La voix de l'opposition russe et de la résistance ukrainienne

Russie, Ukraine

Aujourd’hui, vous êtes un imposteur, demain, vous êtes un roi. Et vice versa

Mise à jour : 09-08-2025 (15:22)

Commentaire de Jean Pierre :

V. Pastukhov se fait l’écho dans cet article des répercussions que pourraient voir l’ébauche possible d’un compromis de cesser le feu voire d’un accord de paix.

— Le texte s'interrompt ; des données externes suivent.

Lemma drop_snoc_two (k : nat) (M : list message) (a b : message) :
  (k <= length M)%nat -> drop k (M ++ [a; b]) = drop k M ++ [a; b].
Proof. intros H. apply drop_app_le. exact H. Qed.

(** The log after a turn: what was kept of the old log, the user message,
    the reply. *)
Lemma turn_log (ms M' : list message) (u : str) :
  reply_appended (compacted KEEP_LAST (ms ++ [user_message u])) M' ->
  exists M a, M' = M ++ [user_message u; assistant_message a] /\ M `suffix_of` ms.
Proof.
  intros [a H]. rewrite !compacted_keep_last in H.
  assert (E : drop (length (ms ++ [user_message u]) - 16) (ms ++ [user_message u])
              = drop (length ms - 15) ms ++ [user_message u]).
  { rewrite length_app. cbn [length].
    replace (length ms + 1 - 16)%nat with (length ms - 15)%nat by lia.
    apply drop_app_le. lia. }
  rewrite E in H. set (M0 := drop (length ms - 15) ms) in *.
  assert (Hsuf : M0 `suffix_of` ms) by apply suffix_drop.
  rewrite <- !app_assoc in H. cbn [app] in H.
  destruct H as [-> | ->].
  - exists M0, a. split; [reflexivity | exact Hsuf].
  - rewrite drop_snoc_two by (rewrite length_app; cbn [length]; lia).
    eexists _, a. split; [reflexivity|].
    etransitivity; [apply suffix_drop | exact Hsuf].
Qed.

Lemma last_user_text_after_reply (state : GraphState) (M : list message) (u a : str) :
  messages state = M ++ [user_message u; assistant_message a] ->
  _last_user_text rt state = strip rt u.
Proof.
  intros H. unfold _last_user_text. rewrite H, rev_app_distr. reflexivity.
Qed.
(** (orchestrator.py, run and _compute_summary) The summary of a completed
    run counts every input site once: [total_sites] is the number of input
    rows, [llm_sites] and [rules_sites] are the numbers of entries marked
    and not marked as LLM output and add up to it, and no more sites need
    resupply than there are. *)
Theorem summary_counts_every_site (cfg : Config.t) (e : Orchestrator.env)
    (failures : Z) (site_features : list Features.row) (r : Orchestrator.run_result) :
  (Orchestrator.run cfg e (orchestrator_at cfg failures) site_features).2 = Returns r ->
  length (Orchestrator.results r) = length site_features /\
  Orchestrator.total_sites (Orchestrator.run_summary r) = length site_features /\
  Orchestrator.rules_sites (Orchestrator.run_summary r)
  = length (filter (fun d => Orchestrator.llm_used d = false) (Orchestrator.results r)) /\
  (Orchestrator.llm_sites (Orchestrator.run_summary r)
   + Orchestrator.rules_sites (Orchestrator.run_summary r)
   = Orchestrator.total_sites (Orchestrator.run_summary r))%nat /\
  (Orchestrator.sites_needing_resupply (Orchestrator.run_summary r)
   <= Orchestrator.total_sites (Orchestrator.run_summary r))%nat.
Proof.
  intros Hrun.
  destruct (run_sites_shape cfg e failures site_features) as (order & Hperm & Hshape).
  cbn zeta in Hshape. apply Forall2_length in Hshape. rewrite Hperm in Hshape.
  unfold Orchestrator.run in Hrun.
  destruct (Orchestrator.llm_executor _ _); [|done].
  destruct (Orchestrator.run_sites cfg e (orchestrator_at cfg failures) site_features)
    as [o1 rs].
  cbn [snd] in *.
  destruct (Orchestrator.rules_executor _ _); [|done]. cbn [obind] in Hrun.
  destruct (Orchestrator.depot_step rs); [|done]. cbn [obind] in Hrun.
  destruct (Orchestrator._compute_summary rs) as [summary|] eqn:Hsum; [|done].
  cbn [obind] in Hrun. injection Hrun as <-.
  cbn [Orchestrator.results Orchestrator.run_summary].
  split; [done|]. unfold Orchestrator._compute_summary in Hsum.
  destruct rs as [|d0 rest] eqn:Hrs.
  { injection Hsum as <-. cbn in *. split_and!; [done|done|done|lia]. }
  rewrite <- Hrs in *.
  destruct (Orchestrator.py_sum _); [|done]. cbn [obind] in Hsum.
  destruct (collect _); [|done]. cbn [obind] in Hsum.
  injection Hsum as <-.
  cbn [Orchestrator.total_sites Orchestrator.llm_sites Orchestrator.rules_sites
       Orchestrator.sites_needing_resupply].
  pose proof (llm_used_split rs).
  pose proof (length_filter
                (fun r => Json.is_str "resupply" (Orchestrator.action r) = true) rs).
  split_and!; [lia|lia|lia|lia].
Qed.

Il voit Poutine « marchant au calvaire », sous la menace des obsédés et autres consommateurs de stéroïdes risquant d’être bientôt en manque.  Par contre les « oprotchnikis », cavaliers des escadrons de la mort jadis  armés de longs couteaux et de longs bâtons par les soins d’Ivan le Terrible pour châtier les traîtres, il les voit aujourd’hui fatigués et las de la guerre . Bref, un fond de tableau décrivant la plus grande incertitude dans une ambiance crépusculaire : entre chien et loup. En attendant de savoir quel en sera le prix à payer pour les Ukrainiens.

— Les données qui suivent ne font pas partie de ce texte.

(** * Order pricing, FIFO stock costing, validation and settlement

    A shallow embedding of the order/ledger core of the fin-assist panel
    front-end, and the properties its specification states about it.

    Sources embedded here:
    - [components/forms/order/utils.ts]        (pricing and validation helpers)
    - [components/forms/order/product-details.tsx] (FIFO price estimate, quantity stepper)
    - [components/forms/order/create-order.tsx]    (form reset)
    - [components/modules/SingleEntityDetails.tsx] (order remaining, settlement)

    Numbers.  A JavaScript [number] is modelled as an exact rational or
    [NaN].  Binary64 rounding and the two infinities are outside the model:
    arithmetic on finite values is exact.  Values that reach the client in a
    JSON response (stock lots, prices, balances, order totals) are finite,
    since JSON has no NaN, so they are rationals; values that come from
    form input or from an arbitrary caller are [number]s. *)

From Stdlib Require Import QArith Qround Qminmax Qabs Lqa ZArith Lia List String Ascii Bool.
From Stdlib Require Import DecimalString.
From Stdlib Require Import Sorted Permutation OrderedTypeEx.
From stdpp Require Import gmap strings.
Import ListNotations.

Local Open Scope Q_scope.

(** ** JavaScript numbers *)

Module Js.

Inductive number : Type :=
| NaN
| Num (q : Q).

Definition isNaN (x : number) : bool :=
  match x with NaN => true | Num _ => false end.

Definition lift2 (f : Q -> Q -> Q) (a b : number) : number :=
  match a, b with
  | Num x, Num y => Num (f x y)
  | _, _ => NaN
  end.

Definition add : number -> number -> number := lift2 Qplus.
Definition sub : number -> number -> number := lift2 Qminus.
Definition mul : number -> number -> number := lift2 Qmult.

(** [a / b].  The modelled code divides by the literal 100 or by a
    quantity already checked to be positive; a zero divisor (an infinity
    or NaN in JavaScript) is mapped to [NaN]. *)
Definition div (a b : number) : number :=
  match a, b with
  | Num x, Num y => if Qeq_bool y 0 then NaN else Num (x / y)
  | _, _ => NaN
  end.

(** Comparisons: every comparison with [NaN] is false. *)
Definition le (a b : number) : bool :=
  match a, b with
  | Num x, Num y => Qle_bool x y
  | _, _ => false
  end.

Definition lt (a b : number) : bool :=
  match a, b with
  | Num x, Num y => negb (Qle_bool y x)
  | _, _ => false
  end.

Definition gt (a b : number) : bool := lt b a.
Definition ge (a b : number) : bool := le b a.

(** [Math.max] and [Math.min] return [NaN] when an argument is [NaN]. *)
Definition Math_max (a b : number) : number :=
  match a, b with
  | Num x, Num y => Num (if Qle_bool x y then y else x)
  | _, _ => NaN
  end.

Definition Math_min (a b : number) : number :=
  match a, b with
  | Num x, Num y => Num (if Qle_bool x y then x else y)
  | _, _ => NaN
  end.

(** Truthiness of a number: [NaN] and zero are falsy. *)
Definition truthy (x : number) : bool :=
  match x with
  | NaN => false
  | Num q => negb (Qeq_bool q 0)
  end.

(** [x || d] on numbers. *)
Definition or_else (x d : number) : number :=
  if truthy x then x else d.

(** The integer [n] for which [n / 1] is closest to [x], the one of
    larger magnitude on a tie: the digit selection of [toFixed], which
    works on the absolute value and restores the sign. *)
Definition roundHalfAway (x : Q) : Z :=
  if Qle_bool 0 x then Qfloor (x + (1 # 2))
  else (- Qfloor (- x + (1 # 2)))%Z.

Definition pow10 (digits : nat) : Q := inject_Z (10 ^ Z.of_nat digits).

(** [parseFloat(x.toFixed(digits))]: [x] rounded to [digits] decimals;
    ["NaN"] parses back to [NaN]. *)
Definition parseFloat_toFixed (digits : nat) (x : number) : number :=
  match x with
  | NaN => NaN
  | Num q => Num (inject_Z (roundHalfAway (q * pow10 digits)) / pow10 digits)
  end.

Definition zero : number := Num 0.
Definition one : number := Num 1.
Definition hundred : number := Num 100.

Definition ofNat (n : nat) : number := Num (inject_Z (Z.of_nat n)).

(** [array.forEach((item, index) => ...)] on a body that updates a
    captured variable: the variable is threaded through as state. *)
Fixpoint forEach_from {A S : Type} (body : S -> A -> nat -> S)
    (l : list A) (index : nat) (s : S) : S :=
  match l with
  | [] => s
  | item :: rest => forEach_from body rest (Datatypes.S index) (body s item index)
  end.

Definition forEach {A S : Type} (body : S -> A -> nat -> S) (l : list A) (s : S) : S :=
  forEach_from body l 0%nat s.

(** [new Map(entries)]: entries are inserted in order, a later entry
    replaces an earlier one with the same key. *)
Definition Map_new {V : Type} (entries : list (string * V)) : gmap string V :=
  fold_left (fun m kv => <[kv.1 := kv.2]> m) entries ∅.

(** [array.sort(compare)]: the sort is stable; [compare a b <= 0] keeps
    [a] before [b]. *)
Fixpoint sort_insert {A : Type} (compare : A -> A -> Z) (x : A) (sorted : list A) : list A :=
  match sorted with
  | [] => [x]
  | y :: rest =>
      if (compare x y <=? 0)%Z then x :: y :: rest
      else y :: sort_insert compare x rest
  end.

Definition sort {A : Type} (compare : A -> A -> Z) (l : list A) : list A :=
  fold_right (sort_insert compare) [] l.

(** [array.filter((_, i) => keep i)] *)
Fixpoint filteri_from {A : Type} (keep : nat -> bool) (l : list A) (i : nat) : list A :=
  match l with
  | [] => []
  | x :: rest =>
      if keep i then x :: filteri_from keep rest (Datatypes.S i)
      else filteri_from keep rest (Datatypes.S i)
  end.

Definition filteri {A : Type} (keep : nat -> bool) (l : list A) : list A :=
  filteri_from keep l 0%nat.

(** [array.findIndex(test)]; [None] stands for [-1]. *)
Fixpoint findIndex_from {A : Type} (test : A -> bool) (l : list A) (i : nat) : option nat :=
  match l with
  | [] => None
  | x :: rest => if test x then Some i else findIndex_from test rest (Datatypes.S i)
  end.

Definition findIndex {A : Type} (test : A -> bool) (l : list A) : option nat :=
  findIndex_from test l 0%nat.

(** [array.join(sep)] on strings. *)
Fixpoint join (sep : string) (l : list string) : string :=
  match l with
  | [] => ""
  | [x] => x
  | x :: rest => x +:+ sep +:+ join sep rest
  end.

(** [a !== b] on numbers: [NaN] differs from everything. *)
Definition strict_ne (a b : number) : bool :=
  match a, b with
  | Num x, Num y => negb (Qeq_bool x y)
  | _, _ => true
  end.


(** Truthiness of a string-or-null: [null], [undefined] and [""] are falsy. *)
Definition truthyText (x : option string) : bool :=
  match x with
  | Some text => negb (String.eqb text "")
  | None => false
  end.


(** Equality of numbers up to the representation of the rational. *)
Definition eqv (a b : number) : Prop :=
  match a, b with
  | NaN, NaN => True
  | Num x, Num y => x == y
  | _, _ => False
  end.

End Js.

Import Js (number, NaN, Num).

(** ** Data types ([data/types] and [forms/order/types.ts]) *)

Inductive OrderType : Type := BUY | SELL | MISC.

Definition OrderType_eqb (a b : OrderType) : bool :=
  match a, b with
  | BUY, BUY | SELL, SELL | MISC, MISC => true
  | _, _ => false
  end.

Inductive AmountKind : Type := Fixed | Percentage.

Inductive FormStep : Type := details | payment | summary.

(** A [Date], as milliseconds since the epoch. *)
Definition Date : Type := Z.

Module StockFiFoQueue.
Record t : Type := mk {
  id : string;
  estimatedPrice : Q;
  originalStock : Q;
  availableStock : Q
}.
End StockFiFoQueue.

Module ProductVariant.
Record t : Type := mk {
  id : string;
  name : string;
  price : Q;
  buyPrice : Q;
  stock_fifo_queue : option (list StockFiFoQueue.t)
}.
End ProductVariant.

Module Product.
Record t : Type := mk {
  id : string;
  name : string;
  variants : option (list ProductVariant.t)
}.
End Product.

Module Account.
Record t : Type := mk {
  id : string;
  name : string;
  balance : Q
}.
End Account.

Module Order.
Record t : Type := mk {
  id : string;
  type : OrderType;
  totalAmount : Q;
  paidTillNow : option Q;
  createdAt : string
}.
End Order.

Module Entity.
Record t : Type := mk {
  id : string;
  organizationId : string;
  isDefault : bool;
  orders : option (list Order.t)
}.
End Entity.

Module OrderProduct.
Record t : Type := mk {
  productId : string;
  variantId : string;
  rate : number;
  quantity : number;
  description : string
}.
End OrderProduct.

Module OrderCharge.
Record t : Type := mk {
  id : string;
  name : string;
  amount : number;
  type : AmountKind;
  percentage : number;
  isPaidByBusiness : bool
}.
End OrderCharge.

Module OrderPayment.
Record t : Type := mk {
  accountId : string;
  amount : number
}.
End OrderPayment.

Module OrderFormState.
Record t : Type := mk {
  entity : option Entity.t;
  products : list OrderProduct.t;
  discount : number;
  discountType : AmountKind;
  discountPercentage : number;
  charges : list OrderCharge.t;
  tax : number;
  taxType : AmountKind;
  taxPercentage : number;
  description : string;
  orderDate : Date;
  payments : list OrderPayment.t;
  isPublic : bool
}.
End OrderFormState.

Module ValidationResult.
Record t : Type := mk {
  isValid : bool;
  errors : list string
}.
End ValidationResult.

(** [CreateOrderPayload] and its parts. *)
Module PayloadProduct.
Record t : Type := mk {
  variantId : string;
  quantity : number;
  rate : number;
  description : option string
}.
End PayloadProduct.

Module PayloadPayment.
Record t : Type := mk {
  accountId : string;
  amount : number
}.
End PayloadPayment.

Module PayloadCharge.
Record t : Type := mk {
  name : string;
  amount : number;
  isPaidByBusiness : bool
}.
End PayloadCharge.

Module CreateOrderPayload.
Record t : Type := mk {
  type : OrderType;
  entityId : option string;
  description : option string;
  products : list PayloadProduct.t;
  payments : list PayloadPayment.t;
  discount : option number;
  tax : option number;
  charges : option (list PayloadCharge.t);
  orderDate : string
}.
End CreateOrderPayload.

Module OrderCalculations.
Record t : Type := mk {
  subTotal : number;
  discountAmount : number;
  taxAmount : number;
  chargeAmount : number;
  vendorCharges : number;
  grandTotal : number;
  totalPaid : number;
  remainingAmount : number
}.
End OrderCalculations.

Inductive PaymentStatus : Type :=
  | PAID | PENDING | FAILED | CANCELLED | PARTIAL.

(** ** Pricing and validation helpers ([forms/order/utils.ts]) *)

Module Utils.

Definition calculateSubTotal (products : list OrderProduct.t) : number :=
  fold_left
    (fun sum product =>
       let amount := Js.mul (OrderProduct.rate product) (OrderProduct.quantity product) in
       Js.add sum (if Js.isNaN amount then Js.zero else amount))
    products Js.zero.

Definition calculateChargeAmount (subTotal discount : number)
    (charges : list OrderCharge.t) : number :=
  let baseAmount := Js.sub subTotal discount in
  fold_left
    (fun sum charge =>
       let chargeAmount :=
         match OrderCharge.type charge with
         | Percentage => Js.div (Js.mul baseAmount (OrderCharge.percentage charge)) Js.hundred
         | Fixed => OrderCharge.amount charge
         end in
       Js.add sum (if Js.isNaN chargeAmount then Js.zero else chargeAmount))
    (List.filter (fun charge => negb (OrderCharge.isPaidByBusiness charge)) charges)
    Js.zero.

Definition calculateVendorCharges (subTotal : number)
    (charges : list OrderCharge.t) : number :=
  fold_left
    (fun sum charge =>
       let chargeAmount :=
         match OrderCharge.type charge with
         | Percentage => Js.div (Js.mul subTotal (OrderCharge.percentage charge)) Js.hundred
         | Fixed => OrderCharge.amount charge
         end in
       Js.add sum (if Js.isNaN chargeAmount then Js.zero else chargeAmount))
    (List.filter (fun charge => OrderCharge.isPaidByBusiness charge) charges)
    Js.zero.

Definition calculateGrandTotal (subTotal discount tax : number)
    (charges : list OrderCharge.t) : number :=
  let chargeAmount := calculateChargeAmount subTotal discount charges in
  let total := Js.add (Js.add (Js.sub subTotal discount) tax) chargeAmount in
  Js.Math_max total Js.zero.

(** The local [getVariantStock] of [validateProductQuantities]. *)
Definition getVariantStock (variant : ProductVariant.t) : number :=
  match ProductVariant.stock_fifo_queue variant with
  | None => Js.zero
  | Some queue =>
      fold_left
        (fun total entry => Js.add total (Num (StockFiFoQueue.availableStock entry)))
        queue Js.zero
  end.

(** [new Map(products.flatMap((p) => p.variants?.map((v) => [v.id, v]) ?? []))] *)
Definition variantMap (products : list Product.t) : gmap string ProductVariant.t :=
  Js.Map_new
    (flat_map
       (fun p =>
          match Product.variants p with
          | Some vs => map (fun v => (ProductVariant.id v, v)) vs
          | None => []
          end)
       products).

(** [new Map(products.map((p) => [p.id, p]))] *)
Definition productMap (products : list Product.t) : gmap string Product.t :=
  Js.Map_new (map (fun p => (Product.id p, p)) products).

(** [new Map(accounts.map((acc) => [acc.id, acc]))] *)
Definition accountMap (accounts : list Account.t) : gmap string Account.t :=
  Js.Map_new (map (fun acc => (Account.id acc, acc)) accounts).

Section Rendering.

(** How the runtime prints a number in a template literal, and
    [toFixed]: the digits depend on the binary64 value, so both
    renderings are parameters of the model. *)
Variable Number_toString : number -> string.
Variable Number_toFixed : nat -> number -> string.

Nous comprenons tous que dans le cas de Poutine et Trump, même si une promesse est faite trois fois, cela ne signifie pas qu’elle est tenue. Sept vendredis supplémentaires peuvent changer en une semaine, et il s’avérera néanmoins que la rencontre ne devrait avoir lieu qu’après une légère pluie jeudi.

L’Ukraine et l’Europe ont toute une semaine pour transformer la route de Poutine vers l’Alaska en un véritable Golgotha. Je suis convaincu que des efforts colossaux seront déployés pour que la visite du « maître de la taïga » en Alaska reste un artefact médiatique.

Cependant, les chances d’une rencontre entre Poutine et Trump ne sont pas nulles. Si cela se produit, cela signifiera, tout d’abord, que le niveau de compréhension et de confiance entre ces deux personnes est bien supérieur aux attentes, et qu’ils entameront toute conversation avec la formule de Kipling : « Vous et moi sommes du même sang. »

Mais ce n’est pas tout. Cela signifie aussi que, malgré toutes ses démonstrations, Poutine est pleinement conscient de la demande manifeste de ses propres élites, épuisées par la guerre, pour la fin du conflit et la « normalisation ».

Malgré la faction des « obsédés » dans l’entourage de Poutine, prêts à se battre jusqu’à la fin du Carême, l’opritchnik moyen est fatigué et aspire à la stabilisation. Je pense que toutes les « mesures » de Kirienko et les « baisses » du FSB le signalent. Cependant, cela se voit à l’œil nu.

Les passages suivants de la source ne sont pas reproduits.